Two variants of a deep convolutional autoencoder with residual blocks:

Model A: latent_dim=512, dropout=0.15
Model B: latent_dim=768, dropout=0.20

Architecture Details

Input: (B, 3, 256, 256) RGB images in range [-1, 1]
Encoder: 6-layer CNN with residual blocks (256→128→64→32→16→8→4)
Latent: Fully connected projection to latent_dim
Decoder: 6-layer TransposeCNN with residual blocks (4→8→16→32→64→128→256)
Output: (B, 3, 256, 256) Reconstructed images + (B, latent_dim) latent codes

Training Details

Dataset: Real images (256x256 resolution)
Loss: MSE (Mean Squared Error)
Optimizer: AdamW with weight decay
Training: 100+ epochs with validation monitoring
Best Validation Loss:
- Model A: 0.025486
- Model B: 0.025033

Usage

import torch
from model import ResidualConvAutoencoder, load_model

# Option 1: Load pre-trained model
model, checkpoint = load_model('model_a_best.pth', latent_dim=512, dropout=0.15)
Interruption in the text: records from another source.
(** ** Package strings *)
Module gostrings.
Local Open Scope Z_scope.

(** [s[n:]] *)
Fixpoint sliceFrom (n : nat) (s : string) : string :=
  match n, s with
  | O, _ => s
  | S n', String _ s' => sliceFrom n' s'
  | S _, EmptyString => EmptyString
  end.

(** [len(s) >= len(prefix) && s[:len(prefix)] == prefix], byte by
    byte. *)
Fixpoint HasPrefix (s prefix : string) {struct prefix} : bool :=
  match prefix, s with
  | EmptyString, _ => true
  | String a prefix', String b s' => Ascii.eqb a b && HasPrefix s' prefix'
  | String _ _, EmptyString => false
  end.

Definition TrimPrefix (s prefix : string) : string :=
  if HasPrefix s prefix then sliceFrom (String.length prefix) s else s.

Fixpoint joinRest (elems : list string) (sep : string) : string :=
  match elems with
  | [] => EmptyString
  | e :: elems' => sep +:+ e +:+ joinRest elems' sep
  end.

Definition Join (elems : list string) (sep : string) : string :=
  match elems with
  | [] => EmptyString
  | e :: elems' => e +:+ joinRest elems' sep
  end.

Fixpoint isASCII (s : string) : bool :=
  match s with
  | EmptyString => true
  | String c s' => (byteZ c <? utf8.RuneSelf) && isASCII s'
  end.

Fixpoint hasUpper (s : string) : bool :=
  match s with
  | EmptyString => false
  | String c s' => ((0x41 <=? byteZ c) && (byteZ c <=? 0x5A)) || hasUpper s'
  end.

Fixpoint lowerBytes (s : string) : string :=
  match s with
  | EmptyString => EmptyString
  | String c s' =>
    String (if (0x41 <=? byteZ c) && (byteZ c <=? 0x5A)
            then toByte (byteZ c + (0x61 - 0x41)) else c)
           (lowerBytes s')
  end.

(** [strings.Map]: every rune of [s] is replaced by its image, a
    negative image drops the rune, and a byte that is not valid UTF-8 is
    read as [RuneError]. *)
Fixpoint mapRunes (mapping : rune -> rune) (rs : list rune) : string :=
  match rs with
  | [] => EmptyString
  | r :: rs' =>
    (if mapping r <? 0 then EmptyString else utf8.EncodeRune (mapping r))
      +:+ mapRunes mapping rs'
  end.

Definition Map (mapping : rune -> rune) (s : string) : string :=
  mapRunes mapping (utf8.rangeRunes s).

(** [strings.ToLower], with its fast path for ASCII text. *)
Definition ToLower `{unicode.Tables} (s : string) : string :=
  if isASCII s then (if hasUpper s then lowerBytes s else s)
  else Map unicode.ToLower s.
End gostrings.

(** ** Package fmt *)
Module fmt.
(** [fmt.Sprintf] for the formats of this program: the verb [%s] with
    string operands and [%%]; every other byte is copied.  A verb with
    no operand left prints as Go does; every call of the program passes
    as many operands as its format has verbs. *)
Fixpoint Sprintf (format : string) (a : list string) : string :=
  match format with
  | EmptyString => EmptyString
  | String "%" (String "s" rest) =>
    match a with
    | x :: a' => x +:+ Sprintf rest a'
    | [] => "%!s(MISSING)" +:+ Sprintf rest []
    end
  | String "%" (String "%" rest) => String "%" (Sprintf rest a)
  | String c rest => String c (Sprintf rest a)
  end.
End fmt.

(** ** main.go *)

Definition defaultCommentFormat : string := "// %s missing godoc.".
Definition autoDescriptionFormat : string := "// %s %s".

(** The package variables that the flags set, read once per run. *)
Record Config := {
  commentFormat : string;
  codePath : string;
  autoDescription : bool
}.

Definition defaultConfig : Config :=
  {| commentFormat := defaultCommentFormat;
     codePath := "";
     autoDescription := false |}.

(** The configuration of a run with [--auto-description]. *)
Definition describingConfig : Config :=
  {| commentFormat := defaultCommentFormat;
     codePath := "";
     autoDescription := true |}.

(** [dst.Ident], of which the program reads the name only. *)
Record Ident := { Name : string }.

(** [dst.Decorations] is [[]string] with the methods below. *)
Definition Decorations := list string.

Definition Prepend (d : Decorations) (decs : list string) : Decorations :=
  decs ++ d.
Definition Replace (d : Decorations) (decs : list string) : Decorations :=
  [] ++ decs.
Definition All (d : Decorations) : list string := d.

(** [l[i] = x]: a panic when [i] is out of range. *)
Definition setIndex {A} (l : list A) (i : nat) (x : A) : option (list A) :=
  if decide (i < length l) then Some (<[i:=x]> l) else None.

(** [l[:n]]: a panic when [n] is out of range; [n] is an [int] in Go, and
    the one call site computes it as [len(l)-1]. *)
Definition sliceTo {A} (l : list A) (n : Z) : option (list A) :=
  if decide (0 <= n <= Z.of_nat (length l))%Z
  then Some (take (Z.to_nat n) l) else None.

Section program.
Context `{unicode.Tables}.

(** The method [IsExported] of [dst.Ident], that is
    [token.IsExported(id.Name)]. *)
Definition IsExported (id : Ident) : bool :=
  unicode.IsUpper (fst (utf8.DecodeRuneInString (Name id))).

(** The [switch] of the first loop of [Split]. *)
Definition classOf (r : rune) : Z :=
  if unicode.IsLower r then 1
  else if unicode.IsUpper r then 2
  else if unicode.IsDigit r then 3
  else 4.

(** One iteration of the first loop, on the variables [runes] and
    [lastClass]. *)
Definition splitStep (st : list (list rune) * Z) (r : rune)
  : option (list (list rune) * Z) :=
  let '(runes, lastClass) := st in
  let class := classOf r in
  runes' ← (if (class =? lastClass)%Z then
              cur ← runes !! (length runes - 1);
              setIndex runes (length runes - 1) (cur ++ [r])
            else Some (runes ++ [[r]]));
  Some (runes', class).

Fixpoint splitLoop (rs : list rune) (st : list (list rune) * Z)
  : option (list (list rune) * Z) :=
  match rs with
  | [] => Some st
  | r :: rs' => st' ← splitStep st r; splitLoop rs' st'
  end.

(** One iteration of the second loop, at index [i].  The condition is
    read on the fragments as they are now; [&&] does not evaluate its
    right operand when the left one is false. *)
Definition fixStep (runes : list (list rune)) (i : nat)
  : option (list (list rune)) :=
  a ← runes !! i;
  a0 ← a !! 0;
  cond ← (if unicode.IsUpper a0 then
            b ← runes !! (i + 1); b0 ← b !! 0; Some (unicode.IsLower b0)
          else Some false);
  if cond : bool then
    a ← runes !! i;
    z ← a !! (length a - 1);
    b ← runes !! (i + 1);
    runes ← setIndex runes (i + 1) ([z] ++ b);
    a ← runes !! i;
    a' ← sliceTo a (Z.of_nat (length a) - 1);
    setIndex runes i a'
  else Some runes.

(** [for i := 0; i < len(runes)-1; i++]: the assignments of the body
    keep [len(runes)], so the indices visited are those below the
    bound at entry. *)
Fixpoint fixLoop (idx : list nat) (runes : list (list rune))
  : option (list (list rune)) :=
  match idx with
  | [] => Some runes
  | i :: idx' => runes' ← fixStep runes i; fixLoop idx' runes'
  end.

Definition fixIndices (runes : list (list rune)) : list nat :=
  seq 0 (Z.to_nat (Z.of_nat (length runes) - 1)).

(** The third loop: the fragments that are not empty, as strings. *)
Fixpoint entriesOf (runes : list (list rune)) : list string :=
  match runes with
  | [] => []
  | s :: runes' =>
    if (0 <? length s)%nat then utf8.runesToString s :: entriesOf runes'
    else entriesOf runes'
  end.

Definition Split (src : string) : option (list string) :=
  if negb (utf8.ValidString src) then Some [src] else
  '(runes, _) ← splitLoop (utf8.rangeRunes src) ([], 0%Z);
  runes ← fixLoop (fixIndices runes) runes;
  Some (entriesOf runes).

Definition mockDoc (name : string) : option string :=
  results ← Split name;
  Some (gostrings.Join (map gostrings.ToLower results) " ").

Definition trimPrefixCases (name : string) : list string :=
  [ fmt.Sprintf "//%s " [name];
    fmt.Sprintf "// %s: " [name];
    fmt.Sprintf "// %s:" [name];
    fmt.Sprintf "//%s: " [name];
    fmt.Sprintf "//%s:" [name];
    fmt.Sprintf "// " [];
    fmt.Sprintf "//" [] ].

Fixpoint trimFirst (cases : list string) (doc : string) : string :=
  match cases with
  | [] => doc
  | c :: cases' =>
    if gostrings.HasPrefix doc c then gostrings.TrimPrefix doc c
    else trimFirst cases' doc
  end.

Definition trimPrefix (doc name : string) : string :=
  trimFirst (trimPrefixCases name) doc.

(** The result is (empty, emptyName, justName). *)
Definition containsGoDoc (decs : list string) (name : string)
  : option (bool * bool * bool) :=
  if (length decs =? 0)%nat then Some (true, false, false) else
  first ← decs !! 0;
  if String.eqb first (fmt.Sprintf "// %s" [name])
     || String.eqb first (fmt.Sprintf "//%s" [name])
  then Some (false, false, true)
  else if negb (gostrings.HasPrefix first (fmt.Sprintf "// %s " [name]))
  then Some (false, true, false)
  else Some (false, false, false).

(** [autoDecl].  The variable [doc] is built from the constant
    [defaultCommentFormat], as the source does; the package variable
    [commentFormat] is not read. *)
Definition autoDecl (cfg : Config) (ident : Ident)
    (decorations : Decorations) : option Decorations :=
  if negb (IsExported ident) then Some decorations else
  let doc := fmt.Sprintf defaultCommentFormat [Name ident] in
  doc ← (if autoDescription cfg then
           d ← mockDoc (Name ident);
           Some (fmt.Sprintf autoDescriptionFormat [Name ident; d])
         else Some doc);
  '(empty, emptyName, justName) ←
    containsGoDoc (All decorations) (Name ident);
  let decorations :=
    if empty : bool then Prepend decorations [doc] else decorations in
  decorations ←
    (if emptyName : bool then
       let all := All decorations in
       first ← all !! 0;
       let first := trimPrefix first (Name ident) in
       let first := fmt.Sprintf "// %s %s" [Name ident; first] in
       all ← setIndex all 0 first;
       Some (Replace decorations all)
     else Some decorations);
  decorations ←
    (if justName : bool then
       let all := All decorations in
       all ← setIndex all 0 doc;
       Some (Replace decorations all)
     else Some decorations);
  Some decorations.
End program.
# Option 2: Create from scratch
model = ResidualConvAutoencoder(latent_dim=512, dropout=0.15)
model.eval()

# Prepare image (normalize to [-1, 1])
from torchvision import transforms
transform = transforms.Compose([
    transforms.Resize((256, 256)),
    transforms.ToTensor(),
    transforms.Lambda(lambda x: x * 2 - 1)  # [0,1] -> [-1,1]
])

# Inference
with torch.no_grad():
    img_tensor = transform(image).unsqueeze(0)
    reconstructed, latent = model(img_tensor)
    
    # Get reconstruction error
    error = torch.nn.functional.mse_loss(reconstructed, img_tensor)

Model Files

model_a_best.pth - Model A checkpoint (latent_dim=512)
model_b_best.pth - Model B checkpoint (latent_dim=768)
model.py - Model architecture definition
config.json - Training configuration
training_history.json - Full training metrics

Research Findings

Important Note: These models were trained as image reconstruction autoencoders. Testing revealed they function as enhancement/denoising models rather than anomaly detectors:

✅ Successfully reconstructs natural images
✅ Can denoise corrupted images (JPEG artifacts, blur, contrast)
⚠️ Not suitable for detecting modern AI-generated images
⚠️ Shows negative discrimination for degraded images (reconstructs them better)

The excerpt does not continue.